A legal challenge backed by dozens of scientists and other employees at Los Alamos National Laboratory to block a vaccine mandate was denied by a New Mexico judge Friday, putting the workers at risk of termination if they don't adhere to the vaccination deadline by the afternoon deadline.

More than 100 scientists, nuclear engineers, research technicians, designers, project managers and other employees joined the attempt to block the mandate. Several of the employees are specialists with high security clearance, performing functions from national defense to infrastructure improvements and research on COVID-19.

In the filing, the workers argue that the mandate violates their constitutional rights and is creating a hostile workplace.

New Mexico COVID
New Mexico has extended a mask mandate for indoor spaces across the state, citing high levels of community spread. Above, first lady Jill Biden, second from left, and New Mexico Governor Michelle Lujan Grisham, left, visit a vaccination center at First Choice Community Healthcare—South Valley Medical Center in Albuquerque, New Mexico, on April 21. MANDEL NGAN/POOL/AFP/Getty Images

For more reporting from The Associated Press, see below.

The case comes as New Mexico extends a mask mandate for indoor spaces across the state, citing persistently high levels of community spread. Nearly 263,000 COVID-19 cases have been reported in the state since the pandemic began in 2020.

While the vaccination rate among adults in New Mexico continues to hover around 71.5 percent, the rate among lab employees and contractors is much higher. The lab said last week that more than 96 percent of workers had at least one shot, but it's not known how many have since become fully vaccinated, how many have requested exemptions or how many could end up being fired for declining the shots.

Attorneys for the lab argued in court Thursday that being vaccinated was a condition of working at Los Alamos. Lab management had announced the vaccine requirement in August.

State District Judge Jason Lidyard agreed, saying unvaccinated employees will have to find work elsewhere.

The lab has declined to comment on the lawsuit and has not answered questions about the vaccination rate among employees or how many exemptions have been approved.
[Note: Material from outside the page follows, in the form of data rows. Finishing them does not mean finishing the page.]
(* ===== verification/ProcessWitnesses.v ===== *)
(** * The theorems about the processes at work

    The settings, the schema, the command line, the start of the daemons and a
    small installation, on concrete inputs; the cluster is the one of
    Witnesses.v. *)

From Stdlib Require Import ZArith Lia Ascii String Sorting.Sorted.
From stdpp Require Import base functions option list strings gmap relations.
From S2P Require Import Prelude GoText GoFloat GoDuration Config GoFlag GoTime Json JsonEncode.
From S2P Require Import Bucket Routing Fsm Metrics Topology World Store Migrations Meta StoreTx.
From S2P Require Import StoreRefine StoreSpec MigrationsSpec Atomic Resolve Supervisors Grpc.
From S2P Require Import Observability Agent Client Cli System Process Fleet Handover Witnesses.

#[local] Open Scope Z_scope.
#[local] Open Scope shardman_scope.

#[local] Existing Instance demo_pg.
#[local] Existing Instance demo_uuid.
#[local] Existing Instance demo_structpb.
#[local] Existing Instance amd64_platform.
#[local] Existing Instance poly_xxhash.
#[local] Existing Instance demo_shardpg.

(** ** Settings *)

Definition demo_config : Config :=
  mk_config ":9000" ":8000" "postgres://meta" "secret" (90 * Second) 1 (-5) (3600 * Second) 7.

Lemma LoadServer_roundtrip_witness : LoadServer (server_env demo_config) = (demo_config, None).
Proof.
  apply (LoadServer_roundtrip demo_config); [|discriminate..].
  repeat split; vm_compute; discriminate.
Defined.


(** The pool size is cut to 32 bits without a check. *)
Example max_conns_truncated :
  cf_MetadataMaxConns (fst (LoadServer (environ_of
    [("METADATA_PG_DSN", "postgres://meta"); ("METADATA_PG_MAX_CONNS", "4294967297")]%string))) = 1.
Proof. vm_compute. reflexivity. Qed.

(** ** The schema *)

(** The second file of the first migration was interrupted. *)
Definition interrupted : SqlWorld := mk_sql_world empty_catalog [NoFault; Fail] "now" 0.
Definition half_migrated : SqlWorld :=
  mk_sql_world (sw_catalog (snd (Migrate interrupted))) [] "later" 0.

Lemma half_migrated_reachable : schema_reachable (sw_catalog half_migrated).
Proof. apply rtc_once. exact (step_Migrate interrupted). Qed.

Lemma migrate_converges_witness :
  schema_of (sw_catalog half_migrated) <> current_schema
  /\ exists d', Migrate half_migrated = (Ok tt, set_catalog d' half_migrated)
       /\ schema_of d' = current_schema.
Proof.
  split.
  - intros E.
    apply (f_equal (fun c => List.map (fun t => List.length (tb_columns (snd t))) (ct_tables c))) in E.
    vm_compute in E. discriminate E.
  - destruct (proj2 (migrate_converges half_migrated half_migrated_reachable) eq_refl)
      as (d' & E & Hs & _).
    exists d'. exact (conj E Hs).
Defined.

Lemma schema_matches_tables_witness :
  catalog_ok (schema_2 [] (List.map shard_row demo_rows) []) = true.
Proof.
  apply (schema_matches_tables demo_rows).
  - repeat constructor; vm_compute; discriminate.
  - split; [vm_compute; reflexivity|].
    apply (bool_decide_unpack (NoDup (List.map sh_ID demo_rows))). vm_compute. exact I.
Defined.

(** ** Metrics *)

Lemma refresh_shows_tables_witness :
  series_value (registry (w_metrics (snd (RefreshMetrics demo_server demo_world))))
    (shards_series "2026-08" "active") = Some (float_of_int64 1).
Proof.
  destruct (refresh_shows_tables demo_server demo_world (demo_quiet _) demo_wf eq_refl) as [E _].
  rewrite E. vm_compute. reflexivity.
Defined.

(** ** The client *)

Lemma local_read_agrees_witness :
  exists res w', tryResolveReadLocal demo_now
      (Some (assembleTopology 7 (Ok demo_cfg) (db_shards fresh_db))) (KString "2026-08-10") = Some res
    /\ c_ResolveRead demo_NewValue demo_now (KString "2026-08-10") (bare_client "secret", world_at fresh_db [])
       = (SdkOk _ res, (bare_client "secret", w')).
Proof.
  destruct (tryResolveReadLocal demo_now
    (Some (assembleTopology 7 (Ok demo_cfg) (db_shards fresh_db))) (KString "2026-08-10"))
    as [res|] eqn:E; [|vm_compute in E; discriminate E].
  destruct (local_read_agrees demo_NewValue 7 demo_cfg (world_at fresh_db []) (KString "2026-08-10")
    (KString "2026-08-10") "secret" [] res demo_wire eq_refl eq_refl
    (demo_quiet _) fresh_wf eq_refl demo_cfg_parsed fresh_not_stale E) as (_ & w' & _ & _ & Ew).
  exists res, w'. split; [reflexivity | exact Ew].
Defined.

(** The goroutines finish in the order of the endpoints. *)
Definition in_order (eps : list string) : list (string * bool) := List.map (fun ep => (ep, false)) eps.

Lemma in_order_schedules : schedules (fun _ _ => None) in_order.
Proof.
  intros eps. split.
  - unfold in_order. rewrite map_map. cbn. by rewrite List.map_id.
  - induction eps as [|ep eps IH]; [done|]. cbn. exact IH.
Qed.

Lemma ScatterQuery_succeeds_witness :
  ScatterQuery (mk_client "" None 0 []) ["a"; "b"]%string (Some (fun _ _ => None)) in_order = None.
Proof.
  apply (ScatterQuery_succeeds (mk_client "" None 0 []) ["a"; "b"]%string (fun _ _ => None) in_order
    in_order_schedules). split; [discriminate|reflexivity].
Defined.

(** ** The command line *)

Lemma cli_bootstrap_exact_witness :
  exists spec, request_valid (bootstrap_request (boot_flags "hash" "month" 0 16 3 1 4096)) spec.
Proof.
  apply (cli_bootstrap_exact "hash" "month" 0 16 3 1 4096); [vm_compute; split; discriminate..|].
  split; [lia|]. left. split; [reflexivity|lia].
Defined.

Definition fresh_world : World :=
  mk_world empty_db None (60 * second) demo_now demo_now [] [] NoTx [] NewBroadcast.

Lemma cli_bootstrap_stores_witness :
  exists n w', cli_main demo_NewValue demo_server (fun _ => None)
      (environ_of [("CLUSTER_KEY", "secret")]%string) demo_now
      ("bootstrap" :: boot_args "time" "day" 0 0 30 2 4096)%string [] fresh_world
    = (mk_outcome 0 (OutJSON (VBootstrap "bootstrapped" n)), w')
    /\ exists row cfg, db_config (w_db w') = Some row /\ row_config row = Ok cfg
       /\ described "time" "day" 0 0 (cc_BucketSpec cfg) /\ cc_RetentionDepth cfg = Some 30.
Proof.
  destruct (cli_bootstrap_stores demo_NewValue demo_server demo_jsonb (fun _ => None)
    (environ_of [("CLUSTER_KEY", "secret")]%string) demo_now "time" "day" 0 0 30 2 4096
    (quoted "{'unit':'day'}") fresh_world) as (n & w' & row & cfg & E & Hc & Hr & _ & _ & Hd & _ & Hret & _).
  - split; reflexivity.
  - reflexivity.
  - discriminate.
  - reflexivity.
  - reflexivity.
  - unfold_int; lia.
  - unfold_int; lia.
  - unfold_int; lia.
  - unfold_int; lia.
  - unfold_int; lia.
  - split; [lia|]. right. right. split; [reflexivity|].
    split; [right; left; reflexivity|]. split; vm_compute; discriminate.
  - vm_compute. reflexivity.
  - exists n, w'. split; [exact E|]. exists row, cfg. split; [exact Hc|]. split; [exact Hr|].
    split; [exact Hd | exact Hret].
Defined.

(** ** The daemons *)

Definition demo_pgx : Pgx := {|
  pgx_ParseConfig dsn := if String.eqb dsn "" then Err (ErrMsg "no DSN") else Ok (mk_pool_config None 4);
  pgx_NewWithConfig _ := Ok tt;
|}.

#[local] Existing Instance demo_pgx.

Definition no_exporter (_ : string) : result unit := Ok tt.
Definition free_ports (addr : string) : result unit := Ok tt.

(** The settings of the server leave the heartbeat timeout negative; a Watch
    stream is open when the signal comes. *)
Lemma server_main_spec_witness :
  exists p w', server_main no_exporter free_ports (server_env demo_config) half_migrated = (Running p, w')
    /\ schema_of (sw_catalog w') = current_schema
    /\ st_heartbeatTimeout (pr_Store p) = 60 * Second /\ pr_RetInterval p = 90 * Second
    /\ lf_main (server_life p [CallOpens; Signalled] w') = InGracefulStop
    /\ lf_main (server_life p [CallOpens; Signalled; CallEnds] w') = MainReturned.
Proof.
  pose proof (server_main_spec no_exporter free_ports (server_env demo_config) half_migrated
    half_migrated_reachable) as Hs.
  cbv zeta in Hs. destruct (server_main _ _ _ _) as [[code msg e|msg|p] w'] eqn:E.
  - apply (f_equal (fun x => match fst x with Running _ => true | _ => false end)) in E.
    vm_compute in E. discriminate E.
  - destruct Hs.
  - exists p, w'. destruct Hs as (_ & Hsch & _ & Hseal & _ & Hret & _ & Hhb & _ & _ & Hlife).
    split; [reflexivity|]. split; [exact Hsch|]. split; [rewrite Hhb; vm_compute; reflexivity|].
    split; [rewrite Hret, Hseal; vm_compute; reflexivity|]. split; [reflexivity|].
    exact (proj2 (proj2 (proj2 (Hlife [CallOpens; Signalled])))).
Defined.

(** An agent told to report every minus one second. *)
Definition backward_env : Environ := environ_of [
  ("PG_DSN", "postgres://shard"); ("SHARD_UUID", "f"); ("COORDINATOR_ADDR", "localhost:9090");
  ("STATS_INTERVAL", "-1s")]%string.

Lemma agent_main_spec_witness :
  exists msg, agent_main no_exporter (fun _ => Ok tt) backward_env = Panicked msg.
Proof.
  destruct (agent_main_spec no_exporter (fun _ => Ok tt) backward_env) as (_ & Hp & _).
  apply Hp. split.
  - split; [vm_compute; reflexivity|]. split; [|reflexivity]. eexists. vm_compute. reflexivity.
  - vm_compute. discriminate.
Defined.

(** ** The installation *)

Definition empty_shard_db : ShardDB := mk_shard_db [] [12] 12 [].

Definition first_fleet : Fleet := mk_fleet empty_db (fun _ => empty_shard_db) (fun _ => Idle).

Definition register_g : RegisterShardRequest := mk_register_request "g" "data" "postgres://g" "" "".

Definition fleet_world (f : Fleet) : World :=
  mk_world (fl_db f) None (60 * second) demo_now demo_now [] [] NoTx [] NewBroadcast.

Definition second_fleet : Fleet :=
  set_meta (w_db (snd (serve demo_server (Some ["secret"%string]) (RpcRegisterShard register_g)
    (fleet_world first_fleet)))) first_fleet.

Lemma second_fleet_reachable : fleet_reachable second_fleet.
Proof.
  exists first_fleet. split; [by split|]. apply rtc_once. apply fl_register; [by split|].
  intros u _. right. by intros t ?%elem_of_nil.
Qed.

Definition registered_g : Shard := List.nth 0 (db_shards (fl_db second_fleet)) sh_error.

Lemma pool_shards_empty_witness :
  sh_State registered_g = StateStandby
  /\ clean (sd_tables (fl_pg second_fleet (sh_ShardUUID registered_g))).
Proof.
  assert (sh_State registered_g = StateStandby) as Hst by (vm_compute; reflexivity).
  assert (registered_g ∈ db_shards (fl_db second_fleet)) as Hin
    by (vm_compute; apply elem_of_cons; left; reflexivity).
  split; [exact Hst|].
  exact (proj1 (pool_shards_empty second_fleet registered_g second_fleet_reachable Hin) Hst).
Defined.

Definition demo_fleet : Fleet := mk_fleet demo_db (fun _ => demo_shard_db) (fun _ => Idle).

(** The agent of the shard under cleaning; the reply to its last report is
    lost, and nothing happens before its second pass. *)
Lemma agent_loop_refines_witness :
  exists f', rtc fleet_step demo_fleet f'
    /\ fl_pg f' "f"%string
       = aw_pg (agent_loop demo_server (agent_cfg "f") [fun aw => aw] (agent_world [NoFault; Lost])).
Proof.
  destruct (agent_loop_refines demo_server "f" (agent_cfg "f") [fun aw => aw] demo_fleet
    (agent_world [NoFault; Lost]) (eq_refl : @uuid_parse demo_uuid "f" = Ok "f"%string))
    as [_ (f' & Hs & [_ Hpg])].
  - constructor; [|constructor]. intros f aw Hf. exists f. split; [apply rtc_refl | exact Hf].
  - split; [split; reflexivity | reflexivity].
  - exists f'. split; [exact Hs|]. symmetry. exact Hpg.
Defined.

Lemma retired_shard_recycled_witness :
  exists w1 aw r', retention_tick demo_world = (Ok tt, w1)
    /\ agent_Tick demo_server (agent_cfg "d") (mk_agent_world demo_shard_db [] [] w1) = (Ok tt, aw)
    /\ clean (sd_tables (aw_pg aw)) /\ r' ∈ db_shards (w_db (aw_server aw)) /\ free_standby r' = true.
Proof.
  destruct (retired_shard_recycled demo_server demo_world demo_cfg 3 sh_sealed "2026-04" 24315
    (agent_cfg "d") demo_shard_db 81920 (demo_quiet _) demo_wf eq_refl eq_refl eq_refl
    ltac:(unfold in_int32; lia) eq_refl month_spec_wf demo_now_four_digit ltac:(in_rows) eq_refl)
    as (w1 & aw & r' & E1 & E2 & Hc & Hr & Hf & _).
  - discriminate.
  - discriminate.
  - vm_compute. reflexivity.
  - vm_compute. discriminate.
  - reflexivity.
  - split; [discriminate|]. exists []. reflexivity.
  - reflexivity.
  - vm_compute. reflexivity.
  - exists w1, aw, r'. split; [exact E1|]. split; [exact E2|]. split; [exact Hc|].
    split; [exact Hr | exact Hf].
Defined.

(** ** A hand-over *)

Definition demo_sup : SealSupervisor := mk_seal_supervisor (15 * second) (30 * second).

Lemma drain_handover_witness :
  exists w1 aw2 w3 r3, seal_tick demo_sup demo_world = (Ok tt, w1)
    /\ agent_Tick demo_server (agent_cfg "a") (mk_agent_world demo_shard_db [] [] w1) = (Ok tt, aw2)
    /\ seal_tick demo_sup (aw_server aw2) = (Ok tt, w3)
    /\ r3 ∈ db_shards (w_db w3) /\ sh_ID r3 = 2 /\ sh_State r3 = StateSealed.
Proof.
  destruct (drain_handover demo_server demo_revoke_ident demo_sup (agent_cfg "a") demo_shard_db demo_world demo_cfg
    "2026-08" sh_live 81920 (demo_quiet _) demo_wf eq_refl ltac:(in_rows) eq_refl eq_refl)
    as (w1 & E1 & L1 & Hagent).
  - vm_compute. reflexivity.
  - split; [discriminate|]. exists []. reflexivity.
  - reflexivity.
  - vm_compute. reflexivity.
  - left. split; [reflexivity|]. apply list_elem_of_singleton. reflexivity.
  - destruct (Hagent w1 L1) as (aw2 & E2 & _ & L2 & Hseal).
    destruct (Hseal (aw_server aw2) L2) as (w3 & r3 & E3 & Hr3 & Hid & _ & Hst & _).
    exists w1, aw2, w3, r3. split; [exact E1|]. split; [exact E2|]. split; [exact E3|].
    split; [exact Hr3|]. split; [exact Hid|exact Hst].
Defined.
For those who are granted religious exemptions, they will be placed on leave without pay.

The workers backing the lawsuit have argued that the high degree of scrutiny required of them when working with nuclear weapons or other high-level projects has not been applied on the vaccine front, despite the lab's extensive modeling work for the state on spread and other COVID-19 related trends.

The lawsuit cited statements made over the last year by top officials in the U.S. and with the World Health Organization in which they noted that there is more to be learned about how the vaccines reduce infection and how effective they are when it comes to preventing infected people from passing it on.

Los Alamos lab on its website touts the breadth of its scientific capabilities, saying it has been helping to answer questions about the pandemic. That includes tracking the virus' evolution, predicting spread through modeling, developing reopening strategies for schools and future vaccine development.